Please note that all figures are indicated in ZAR unless the contrary is indicated or reference is made to the ADR's ticker symbol. Also take note thereof that all figures are rounded.
Given the decision by the National Prosecuting Authority (NPA) to criminally prosecute the South-African minister of finance, Pravin Gordhan, it may be necessary to comment on the current political landscape in the country. The decision by the NPA has sent the rand nose diving, which of course has a negative impact on US investors' ADRs in South African companies.
There seem to be a general consensus amongst South Africans that the charges against him are trumped up and that this is another attempt by the South African president, Jacob Zuma, to rid himself of his current finance minister as he had done in the now infamous NeneGate, when South Africa had three different ministers of Finance within a week. The renowned South African Constitutional law expert Prof. Pierre de Vos has also stated that the charges seem to have little merit.
It does not ultimately matter, or at least not for investors, whether or not the charges against Mr. Gordhan are true; all that matters is that this is likely to give rise to increased volatility in the rand. Investors who are discomforted by this increased currency risk may wish to avoid the South African market in the near term.
These political issues are not likely to have a substantial impact on the two companies discussed in this article, beyond the impact of the currency risk.
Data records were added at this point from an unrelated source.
Section floodsub.
Context {PeerId : Type} `{!PeerIdType PeerId} {codec : FsCodec} {hord : HashOrder}.

Record FloodsubMessage := mk_FloodsubMessage {
  fm_source : PeerId;
  fm_data : bytes;
  fm_sequence_number : bytes;
  fm_topics : list Topic
}.

Record FloodsubRpc := mk_FloodsubRpc {
  fr_messages : list FloodsubMessage;
  fr_subscriptions : list FloodsubSubscription
}.

Definition into_bytes (r : FloodsubRpc) : bytes :=
  fs_encode (mk_FsProtoRpc
    ((λ s, mk_FsProtoSubOpts (Some (bool_decide (fsub_action s = FsSubscribe))) (Some (fsub_topic s))) <$> fr_subscriptions r)
    ((λ m, mk_FsProtoMessage (Some (to_bytes (fm_source m))) (Some (fm_data m)) (Some (fm_sequence_number m)) (fm_topics m))
       <$> fr_messages r)).

Inductive FloodsubDecodeError := FsProtobufError | FsInvalidPeerId.

Definition message_of_proto (m : FsProtoMessage) : result FloodsubDecodeError FloodsubMessage :=
  let? source := ok_or FsInvalidPeerId (pid_from_bytes (default [] (fp_from m))) in
  Ok (mk_FloodsubMessage source (default [] (fp_data m)) (default [] (fp_seqno m)) (fp_topic_ids m)).

Fixpoint messages_of_proto (l : list FsProtoMessage) : result FloodsubDecodeError (list FloodsubMessage) :=
  match l with
  | [] => Ok []
  | m :: l => let? m := message_of_proto m in let? l := messages_of_proto l in Ok (m :: l)
  end.

Definition subscription_of_proto (s : FsProtoSubOpts) : FloodsubSubscription :=
  mk_FloodsubSubscription (if decide (Some true = fp_subscribe s) then FsSubscribe else FsUnsubscribe)
    (default EmptyString (fp_topic_id s)).

(** What the handler makes of a packet. *)
Definition decode_packet (packet : bytes) : result FloodsubDecodeError FloodsubRpc :=
  let? rpc := ok_or FsProtobufError (fs_decode packet) in
  let? ms := messages_of_proto (fp_publish rpc) in
  Ok (mk_FloodsubRpc ms (subscription_of_proto <$> fp_subscriptions rpc)).

(** ** The streams *)

Section streams.
Context `{!Varint} (chunks : nat → nat) (accepts : nat → nat).

Inductive HandlerEnd := FsReadError (e : IoErrorKind) (closed : bool) | FsDecodeError (e : FloodsubDecodeError) | FsWaits | FsHandlerPanics.

(** The loop of [handle] over the bytes of a stream: the RPCs it passes on and how
    it ends; every packet takes at least one byte. *)
Fixpoint handle_loop (fuel : nat) (eof : bool) (inp : bytes) : list FloodsubRpc * HandlerEnd :=
  match fuel with
  | O => ([], FsWaits)
  | S fuel =>
      match read_one chunks 2048 eof inp with
      | Done packet rest =>
          match decode_packet packet with
          | Ok rpc => let '(l, e) := handle_loop fuel eof rest in (rpc :: l, e)
          | Err e => ([], FsDecodeError e)
          end
      | Failed e => ([], FsReadError e match e with UnexpectedEof => true | _ => false end)
      | Pending => ([], FsWaits)
      | Panicked => ([], FsHandlerPanics)
      end
  end.
Definition stream_handle (eof : bool) (inp : bytes) := handle_loop (S (length inp)) eof inp.

(** The loop of [handle_send_message] over the buffers of its channel. *)
Fixpoint handle_send_message (bufs : list bytes) : Written :=
  match bufs with
  | [] => ([], Ok ())
  | b :: bufs => wr_seq (write_one accepts b) (handle_send_message bufs)
  end.
End streams.

(** ** The state: [floodsub.rs] *)

Record FloodsubConfig := mk_FloodsubConfig {
  fc_local_peer_id : PeerId;
  fc_subscribe_local_messages : bool
}.

Definition floodsub_config_new (p : PeerId) : FloodsubConfig := mk_FloodsubConfig p false.

Abbreviation SubId := Z.

Inductive FsOutput :=
  | FsSend (p : PeerId) (chan : nat) (buf : bytes)
  | FsNotify (chan : nat) (m : FloodsubMessage)
  | FsStreamTask (p : PeerId) (chan : nat)
  | FsCloseChannel (chan : nat).

Record FloodSub := mk_FloodSub {
  fs_config : FloodsubConfig;
  fs_swarm : bool;
  fs_connected_peers : gmap PeerId nat;
  fs_topics : gmap Topic (gset PeerId);
  fs_my_topics : gmap Topic (gmap SubId nat);
  fs_next_chan : nat;
  fs_outputs : list FsOutput
}.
MMI Holdings is engaged in the provision of long and short term insurance, asset management, employee benefits, property management and health risk management. The company's subsidiary, Metropolitan, is one of South Africa's oldest insurers.
MMI was formed by the merger of Momentum and Metropolitan insurance companies. MMI Holdings has a few competitors in the South African market, many of which are substantially smaller than it. It does, however, also compete with Sanlam which is significantly bigger than it.
MPOHY currently has a TTM dividend yield of 6.65% and a forward dividend yield of about 6.9%, take note thereof that there is a lack of information available for the forward dividend yield on the ADR hence this figure was calculated by taking the forward dividend yield on the local market and reducing it by deducting withholding taxes and a small conversion fee.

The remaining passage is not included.